As Battlefield students start the last quarter of a nontraditional year, the dial on students’ stress begins to turn up as spring sports, AP exams, finals, and graduation arise. Although these stressors do not discriminate against student demographics, student–athletes are notorious for their compromised mental states as their stress levels tend to be higher than non-athletes.
Generally, high school athletes receive the most pressure in sports from their parents. Many parents push the idea of perusing sports to secure college athletic scholarships. This pressure often leaves teenagers feeling forced to fulfill their parents’ dream of perusing athletics because of the time and money their parents spent in their youth. Out of respect for their parents and wanting to make them proud, athletes continue to dedicate copious amounts of time and energy into a sport they are not passionate about. Josh Lazor, a freshman bobcat that plays multiple sports, says, “parental pressure affects kids in multiple ways. But parental pressures cause kids to lose their love of the game and want to quit to play video games and sit inside all day.” A different type of parental pressure in sports comes from the infamously named “sideline ghosts”: parents haunted by their past in athletics. The weight of living up to their parents and the standard they set is overbearing. Parents like this often criticize their children’s games and performance disguising it as “tough love”.
The pressure student athletes receive from coaches can be damaging to one’s mental health as well. Although a coach’s job is to help further student’s athletic careers with advice, constructive criticism, and strategy, some have the mindset that there is only value in winning. Elite sports teams even advertise themselves as “winning” teams that develop “elite”, “professional” and “Olympic” level players. These words hold a lot of expectation and leads to unnecessary pressure to meet professional levels as teenagers.
Yet another pressure put on athletes is the possibility of injury. Although injuries at this level are usually not too serious, there is always the risk of a career ending injury that can put players out of the game long term. In an interview with the Atlantic, a high school D1 committed lacrosse player, Isabella, recounted her mental health after she tore her ACL in a lacrosse game, “Lacrosse was a way to get attention—it filled that need. I’d grown up playing lacrosse, and I had no other hobbies. So when you don’t have it, you’re like, what am I going to do?” Isabella revealed that she had developed an eating disorder after turning to food as a method of coping with being out of the game for 8 months. This is a common feeling felt by many injured players and can often lead to negative thoughts and feelings.

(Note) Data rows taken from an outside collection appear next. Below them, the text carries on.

(* ===== verification/BlockLoop.v ===== *)
(** * core/blockloop: the pool of pending transactions

    The pool is a linked list in arrival order with an index from transaction
    ids to list elements.  An element is a handle, unique for the life of the
    pool, as a pointer to a list element is. *)

From S2P Require Import Prelude GoBytes Errors Platform Tx TxProofs KV Staking Mint Contract BlockStore StateMachine StateMachineProofs.
From S2P Require Import BlockProofs Vote VoteProofs.

Module blockloop.

Definition defaultCap : Z := 4 * 65536.
Definition TMax : Z := 65536.

Record mempool : Type := mkMempool
  { queue : list (positive * tx.Tx);       (* front first *)
    index : gmap (arr 32) positive;
    next : positive;                       (* the next element's handle *)
    cap : Z }.

Definition newMempool (cap : Z) : mempool := mkMempool [] ∅ 1%positive cap.

Record BlockLoop : Type := mkBlockLoop
  { kp : keys.Keypair;
    pool : mempool;
    chainID : bytes }.

Definition NewWithChainID (kp : keys.Keypair) (chainID : bytes) : BlockLoop :=
  mkBlockLoop kp (newMempool defaultCap) (if decide (chainID = []) then tx.DefaultChainID else chainID).

Definition New (kp : keys.Keypair) : BlockLoop := NewWithChainID kp tx.DefaultChainID.

Definition set_pool (bl : BlockLoop) (p : mempool) : BlockLoop := mkBlockLoop (kp bl) p (chainID bl).

(** [queue.Remove(elem)] *)
Definition removeElem (q : list (positive * tx.Tx)) (e : positive) : list (positive * tx.Tx) :=
  List.filter (fun x => negb (Pos.eqb (fst x) e)) q.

Fortunately, there are many resources that are available to help student athletes seek support. Specifically at Battlefield, there is a club called Morgan’s Message that brings awareness to student athletes’ mental health. Battlefield’s Morgan’s Message is a chapter of a larger non-profit organization in honor of Morgan Rodgers, who lost her battle with mental health after a serious knee injury. Rebecca Bartheld, a junior and co-founder of the club at Battlefield, said her purpose for starting the club at school was because, “I feel that athlete’s mental health is something that is continuously pushed under the rug and never talked about. Talking about your mental health can feel like a weakness, but by talking about it more and more, I hope that athletes can become more open with their feelings and emotions. Feeling certain emotions is completely normal.” It is important for athletes to recognize they are not alone in their struggles with mental health and there are people who care and want to help them not suffer in silence.